Saved entries:
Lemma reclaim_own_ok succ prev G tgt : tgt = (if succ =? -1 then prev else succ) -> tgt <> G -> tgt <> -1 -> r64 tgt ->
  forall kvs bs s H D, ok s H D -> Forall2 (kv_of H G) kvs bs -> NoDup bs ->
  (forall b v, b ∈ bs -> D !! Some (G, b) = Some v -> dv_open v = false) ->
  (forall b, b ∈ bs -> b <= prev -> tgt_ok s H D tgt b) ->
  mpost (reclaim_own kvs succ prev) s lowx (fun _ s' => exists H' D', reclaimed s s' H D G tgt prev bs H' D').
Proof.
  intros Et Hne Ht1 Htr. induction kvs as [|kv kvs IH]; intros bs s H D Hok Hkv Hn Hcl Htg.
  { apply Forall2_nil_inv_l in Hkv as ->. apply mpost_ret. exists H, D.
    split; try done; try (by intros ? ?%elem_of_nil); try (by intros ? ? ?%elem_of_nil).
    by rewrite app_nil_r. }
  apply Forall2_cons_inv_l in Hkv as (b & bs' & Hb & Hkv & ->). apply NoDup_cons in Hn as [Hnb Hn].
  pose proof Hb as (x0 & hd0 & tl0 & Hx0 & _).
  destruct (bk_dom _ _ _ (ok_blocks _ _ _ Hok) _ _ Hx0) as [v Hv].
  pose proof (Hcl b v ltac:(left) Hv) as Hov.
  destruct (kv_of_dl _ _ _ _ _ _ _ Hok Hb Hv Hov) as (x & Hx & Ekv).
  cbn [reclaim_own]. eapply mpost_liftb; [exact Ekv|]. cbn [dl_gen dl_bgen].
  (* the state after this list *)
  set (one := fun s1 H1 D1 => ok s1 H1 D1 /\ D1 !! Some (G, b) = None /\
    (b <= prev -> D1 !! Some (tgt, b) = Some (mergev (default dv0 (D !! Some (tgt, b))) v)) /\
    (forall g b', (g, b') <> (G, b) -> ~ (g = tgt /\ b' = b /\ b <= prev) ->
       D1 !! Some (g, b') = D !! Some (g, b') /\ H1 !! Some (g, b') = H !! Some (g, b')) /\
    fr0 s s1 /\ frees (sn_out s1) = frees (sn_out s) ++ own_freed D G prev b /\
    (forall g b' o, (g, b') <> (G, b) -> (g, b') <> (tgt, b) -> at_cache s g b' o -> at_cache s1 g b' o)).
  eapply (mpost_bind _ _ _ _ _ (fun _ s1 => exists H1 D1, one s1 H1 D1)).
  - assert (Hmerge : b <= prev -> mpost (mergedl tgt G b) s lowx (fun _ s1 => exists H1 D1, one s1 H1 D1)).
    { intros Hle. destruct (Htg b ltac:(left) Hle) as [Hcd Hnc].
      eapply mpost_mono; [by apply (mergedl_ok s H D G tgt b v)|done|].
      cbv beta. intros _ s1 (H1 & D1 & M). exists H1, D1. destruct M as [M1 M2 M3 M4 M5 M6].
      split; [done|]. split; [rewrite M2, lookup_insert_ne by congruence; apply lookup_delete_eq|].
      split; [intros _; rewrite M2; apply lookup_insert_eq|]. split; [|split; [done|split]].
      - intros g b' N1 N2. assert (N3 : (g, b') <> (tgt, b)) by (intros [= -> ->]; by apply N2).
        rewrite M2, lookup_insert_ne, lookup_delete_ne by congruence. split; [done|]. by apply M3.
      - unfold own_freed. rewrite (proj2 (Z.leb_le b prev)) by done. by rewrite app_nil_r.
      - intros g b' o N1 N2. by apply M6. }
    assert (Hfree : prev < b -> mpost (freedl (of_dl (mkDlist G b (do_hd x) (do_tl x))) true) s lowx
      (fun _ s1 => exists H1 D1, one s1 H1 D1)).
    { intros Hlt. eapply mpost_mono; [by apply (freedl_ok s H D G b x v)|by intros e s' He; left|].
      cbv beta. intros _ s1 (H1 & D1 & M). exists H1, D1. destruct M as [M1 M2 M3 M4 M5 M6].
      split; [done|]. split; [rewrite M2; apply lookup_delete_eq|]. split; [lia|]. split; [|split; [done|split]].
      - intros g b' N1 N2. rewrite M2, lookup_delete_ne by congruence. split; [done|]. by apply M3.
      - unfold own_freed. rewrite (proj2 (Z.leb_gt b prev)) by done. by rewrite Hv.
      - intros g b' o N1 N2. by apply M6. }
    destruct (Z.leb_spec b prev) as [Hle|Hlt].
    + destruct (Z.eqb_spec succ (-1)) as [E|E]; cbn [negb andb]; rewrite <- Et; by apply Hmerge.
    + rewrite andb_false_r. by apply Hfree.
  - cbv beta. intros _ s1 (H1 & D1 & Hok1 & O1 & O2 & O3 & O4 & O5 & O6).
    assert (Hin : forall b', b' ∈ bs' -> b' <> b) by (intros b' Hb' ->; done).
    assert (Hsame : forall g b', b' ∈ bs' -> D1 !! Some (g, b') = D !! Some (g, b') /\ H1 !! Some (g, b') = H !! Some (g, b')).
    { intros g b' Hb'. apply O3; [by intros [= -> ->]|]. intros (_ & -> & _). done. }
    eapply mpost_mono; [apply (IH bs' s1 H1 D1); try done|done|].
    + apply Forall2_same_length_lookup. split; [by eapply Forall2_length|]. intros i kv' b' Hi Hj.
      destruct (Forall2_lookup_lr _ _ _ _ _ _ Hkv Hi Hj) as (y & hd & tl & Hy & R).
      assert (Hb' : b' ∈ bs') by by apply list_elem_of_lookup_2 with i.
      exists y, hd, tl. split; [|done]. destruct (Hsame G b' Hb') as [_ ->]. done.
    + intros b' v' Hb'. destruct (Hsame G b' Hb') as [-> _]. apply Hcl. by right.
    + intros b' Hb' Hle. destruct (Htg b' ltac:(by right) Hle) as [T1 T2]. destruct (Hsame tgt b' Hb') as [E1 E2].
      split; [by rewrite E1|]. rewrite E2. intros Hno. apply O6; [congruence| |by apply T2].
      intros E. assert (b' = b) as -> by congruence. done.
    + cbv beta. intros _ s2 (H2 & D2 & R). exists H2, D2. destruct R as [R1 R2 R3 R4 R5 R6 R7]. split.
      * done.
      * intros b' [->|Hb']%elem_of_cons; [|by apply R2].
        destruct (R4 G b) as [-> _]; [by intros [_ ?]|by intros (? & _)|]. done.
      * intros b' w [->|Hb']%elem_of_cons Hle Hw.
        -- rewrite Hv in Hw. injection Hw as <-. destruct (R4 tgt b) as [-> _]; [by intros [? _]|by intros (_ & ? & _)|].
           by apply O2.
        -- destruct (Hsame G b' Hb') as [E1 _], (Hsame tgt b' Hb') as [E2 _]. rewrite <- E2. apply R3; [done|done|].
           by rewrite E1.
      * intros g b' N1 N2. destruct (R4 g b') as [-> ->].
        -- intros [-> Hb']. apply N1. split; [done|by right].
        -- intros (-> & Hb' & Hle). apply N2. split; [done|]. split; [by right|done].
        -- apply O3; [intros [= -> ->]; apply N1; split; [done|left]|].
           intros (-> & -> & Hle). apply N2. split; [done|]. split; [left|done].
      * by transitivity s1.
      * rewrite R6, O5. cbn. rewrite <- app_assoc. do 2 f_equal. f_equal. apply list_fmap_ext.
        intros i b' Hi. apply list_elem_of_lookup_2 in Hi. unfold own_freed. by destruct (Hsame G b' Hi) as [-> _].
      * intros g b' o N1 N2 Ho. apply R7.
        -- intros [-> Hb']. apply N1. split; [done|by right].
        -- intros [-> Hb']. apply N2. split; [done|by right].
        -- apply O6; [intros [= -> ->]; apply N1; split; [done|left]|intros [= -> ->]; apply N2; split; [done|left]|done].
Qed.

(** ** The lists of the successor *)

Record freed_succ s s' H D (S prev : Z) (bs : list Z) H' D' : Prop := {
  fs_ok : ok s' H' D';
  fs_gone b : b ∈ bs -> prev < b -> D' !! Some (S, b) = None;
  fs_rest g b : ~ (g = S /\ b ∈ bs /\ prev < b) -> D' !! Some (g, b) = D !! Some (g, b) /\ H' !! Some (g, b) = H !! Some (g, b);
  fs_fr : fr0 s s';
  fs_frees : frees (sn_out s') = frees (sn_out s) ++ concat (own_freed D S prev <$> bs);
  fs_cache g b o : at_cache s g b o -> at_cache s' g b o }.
==
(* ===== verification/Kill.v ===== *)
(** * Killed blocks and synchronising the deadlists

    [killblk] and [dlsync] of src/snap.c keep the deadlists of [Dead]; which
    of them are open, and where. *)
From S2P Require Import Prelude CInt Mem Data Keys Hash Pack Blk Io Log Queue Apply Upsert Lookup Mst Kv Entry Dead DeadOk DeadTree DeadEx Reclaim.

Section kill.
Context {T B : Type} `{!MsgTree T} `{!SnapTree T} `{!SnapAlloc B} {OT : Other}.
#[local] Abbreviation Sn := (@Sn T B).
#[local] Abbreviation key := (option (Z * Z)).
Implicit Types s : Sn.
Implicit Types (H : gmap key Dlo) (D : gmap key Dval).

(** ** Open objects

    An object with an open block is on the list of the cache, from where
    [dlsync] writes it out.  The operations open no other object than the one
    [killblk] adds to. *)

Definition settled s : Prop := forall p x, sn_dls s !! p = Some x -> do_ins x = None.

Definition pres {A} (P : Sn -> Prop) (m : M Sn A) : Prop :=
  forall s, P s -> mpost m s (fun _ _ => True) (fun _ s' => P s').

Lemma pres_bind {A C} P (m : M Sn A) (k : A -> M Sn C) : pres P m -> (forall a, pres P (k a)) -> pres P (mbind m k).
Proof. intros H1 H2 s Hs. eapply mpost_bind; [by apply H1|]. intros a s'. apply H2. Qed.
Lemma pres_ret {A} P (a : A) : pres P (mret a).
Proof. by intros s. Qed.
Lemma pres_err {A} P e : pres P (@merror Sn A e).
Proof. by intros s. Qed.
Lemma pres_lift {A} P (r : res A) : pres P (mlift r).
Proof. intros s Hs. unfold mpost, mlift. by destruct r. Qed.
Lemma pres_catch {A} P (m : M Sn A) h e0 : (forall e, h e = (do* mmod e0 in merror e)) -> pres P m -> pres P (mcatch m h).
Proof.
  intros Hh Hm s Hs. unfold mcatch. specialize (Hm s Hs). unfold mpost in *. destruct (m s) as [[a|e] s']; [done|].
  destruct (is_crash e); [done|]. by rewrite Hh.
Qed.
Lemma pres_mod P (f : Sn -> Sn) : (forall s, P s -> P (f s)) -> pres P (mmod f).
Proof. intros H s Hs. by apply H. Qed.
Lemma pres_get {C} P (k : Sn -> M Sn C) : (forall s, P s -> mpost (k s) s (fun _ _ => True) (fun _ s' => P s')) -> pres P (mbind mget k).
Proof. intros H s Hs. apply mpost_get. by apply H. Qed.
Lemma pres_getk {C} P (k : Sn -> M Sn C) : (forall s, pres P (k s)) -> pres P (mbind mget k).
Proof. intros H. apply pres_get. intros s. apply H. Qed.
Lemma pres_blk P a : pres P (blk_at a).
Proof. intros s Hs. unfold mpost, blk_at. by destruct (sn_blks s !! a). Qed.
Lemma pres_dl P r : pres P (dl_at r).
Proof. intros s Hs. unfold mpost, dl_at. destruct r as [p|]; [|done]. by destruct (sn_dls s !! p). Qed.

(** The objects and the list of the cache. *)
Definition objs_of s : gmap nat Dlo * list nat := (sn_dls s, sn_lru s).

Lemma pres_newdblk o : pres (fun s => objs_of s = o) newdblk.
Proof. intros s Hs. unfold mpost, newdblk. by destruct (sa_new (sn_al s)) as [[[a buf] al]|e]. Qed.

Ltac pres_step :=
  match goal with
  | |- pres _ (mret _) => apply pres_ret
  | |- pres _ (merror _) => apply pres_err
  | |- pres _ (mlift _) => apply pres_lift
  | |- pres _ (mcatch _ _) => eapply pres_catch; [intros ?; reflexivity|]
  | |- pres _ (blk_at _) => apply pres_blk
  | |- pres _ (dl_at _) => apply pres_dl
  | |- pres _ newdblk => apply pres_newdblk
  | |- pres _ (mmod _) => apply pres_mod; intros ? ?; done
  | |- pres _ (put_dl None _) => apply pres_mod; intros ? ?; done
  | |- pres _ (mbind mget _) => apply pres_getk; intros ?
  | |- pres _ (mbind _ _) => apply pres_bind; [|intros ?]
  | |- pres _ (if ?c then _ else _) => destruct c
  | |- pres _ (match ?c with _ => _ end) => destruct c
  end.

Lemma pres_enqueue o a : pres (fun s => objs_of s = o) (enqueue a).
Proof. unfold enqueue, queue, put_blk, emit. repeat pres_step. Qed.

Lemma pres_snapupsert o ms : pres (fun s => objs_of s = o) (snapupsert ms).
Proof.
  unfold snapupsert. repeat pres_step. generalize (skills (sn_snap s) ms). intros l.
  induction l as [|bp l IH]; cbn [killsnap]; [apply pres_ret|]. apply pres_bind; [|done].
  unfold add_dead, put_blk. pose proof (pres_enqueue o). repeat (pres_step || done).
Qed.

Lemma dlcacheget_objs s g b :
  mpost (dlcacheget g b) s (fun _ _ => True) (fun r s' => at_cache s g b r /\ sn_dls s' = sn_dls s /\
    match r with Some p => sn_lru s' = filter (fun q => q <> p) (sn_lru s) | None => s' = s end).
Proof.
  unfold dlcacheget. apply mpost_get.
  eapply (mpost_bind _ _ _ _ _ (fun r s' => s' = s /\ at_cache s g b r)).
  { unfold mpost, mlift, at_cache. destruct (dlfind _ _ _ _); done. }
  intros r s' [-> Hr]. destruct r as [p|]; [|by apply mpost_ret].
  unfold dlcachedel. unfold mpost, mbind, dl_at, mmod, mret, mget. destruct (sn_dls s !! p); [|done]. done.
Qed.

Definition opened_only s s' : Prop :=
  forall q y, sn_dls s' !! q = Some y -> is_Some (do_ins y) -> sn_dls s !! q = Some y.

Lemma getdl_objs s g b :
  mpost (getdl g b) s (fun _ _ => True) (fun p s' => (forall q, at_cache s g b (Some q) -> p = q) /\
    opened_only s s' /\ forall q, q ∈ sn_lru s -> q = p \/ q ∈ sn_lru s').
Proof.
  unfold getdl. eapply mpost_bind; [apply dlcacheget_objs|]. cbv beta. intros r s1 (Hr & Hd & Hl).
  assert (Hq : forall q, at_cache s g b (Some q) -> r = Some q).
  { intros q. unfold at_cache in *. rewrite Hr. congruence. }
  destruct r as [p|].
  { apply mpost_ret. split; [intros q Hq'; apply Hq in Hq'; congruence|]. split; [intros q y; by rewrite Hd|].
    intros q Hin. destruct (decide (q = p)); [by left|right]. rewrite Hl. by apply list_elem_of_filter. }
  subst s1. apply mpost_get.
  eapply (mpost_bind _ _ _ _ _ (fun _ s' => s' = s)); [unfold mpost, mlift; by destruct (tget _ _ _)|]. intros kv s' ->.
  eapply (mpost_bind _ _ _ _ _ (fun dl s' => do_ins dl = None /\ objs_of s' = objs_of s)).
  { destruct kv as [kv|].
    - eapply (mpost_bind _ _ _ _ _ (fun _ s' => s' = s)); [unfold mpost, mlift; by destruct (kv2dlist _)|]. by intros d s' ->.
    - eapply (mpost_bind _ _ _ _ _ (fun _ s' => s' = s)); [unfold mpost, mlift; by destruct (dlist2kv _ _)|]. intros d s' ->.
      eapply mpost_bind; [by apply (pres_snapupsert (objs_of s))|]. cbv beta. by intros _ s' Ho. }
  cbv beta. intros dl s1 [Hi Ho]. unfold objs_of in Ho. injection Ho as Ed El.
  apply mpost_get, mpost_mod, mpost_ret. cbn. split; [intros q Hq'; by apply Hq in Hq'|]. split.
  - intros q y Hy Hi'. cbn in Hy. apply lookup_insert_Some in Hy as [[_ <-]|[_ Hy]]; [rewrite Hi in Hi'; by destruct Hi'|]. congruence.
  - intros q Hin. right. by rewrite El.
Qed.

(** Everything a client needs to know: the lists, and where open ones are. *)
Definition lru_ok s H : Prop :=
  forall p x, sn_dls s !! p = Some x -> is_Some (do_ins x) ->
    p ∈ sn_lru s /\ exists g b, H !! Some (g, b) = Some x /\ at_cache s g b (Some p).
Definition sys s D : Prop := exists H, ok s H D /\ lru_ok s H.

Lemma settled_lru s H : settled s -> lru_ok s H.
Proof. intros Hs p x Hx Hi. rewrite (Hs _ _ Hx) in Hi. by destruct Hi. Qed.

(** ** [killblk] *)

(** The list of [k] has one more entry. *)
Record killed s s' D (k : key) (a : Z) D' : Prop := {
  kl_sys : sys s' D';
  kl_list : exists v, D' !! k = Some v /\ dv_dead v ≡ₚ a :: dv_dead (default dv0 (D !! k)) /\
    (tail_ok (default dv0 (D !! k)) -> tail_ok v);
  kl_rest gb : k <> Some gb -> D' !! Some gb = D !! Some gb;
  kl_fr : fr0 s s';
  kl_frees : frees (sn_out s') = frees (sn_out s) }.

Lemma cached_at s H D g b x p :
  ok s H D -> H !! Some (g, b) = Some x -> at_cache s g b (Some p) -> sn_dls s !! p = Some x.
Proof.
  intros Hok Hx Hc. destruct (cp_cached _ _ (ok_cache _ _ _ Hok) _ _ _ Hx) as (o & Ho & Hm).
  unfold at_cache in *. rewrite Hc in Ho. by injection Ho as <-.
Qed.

AIM OF THE TASK
Make a list of all lines in the data that contain "objects".

RESPONSE TO THE EXERCISE
(** ** Open objects
(** The objects and the list of the cache. *)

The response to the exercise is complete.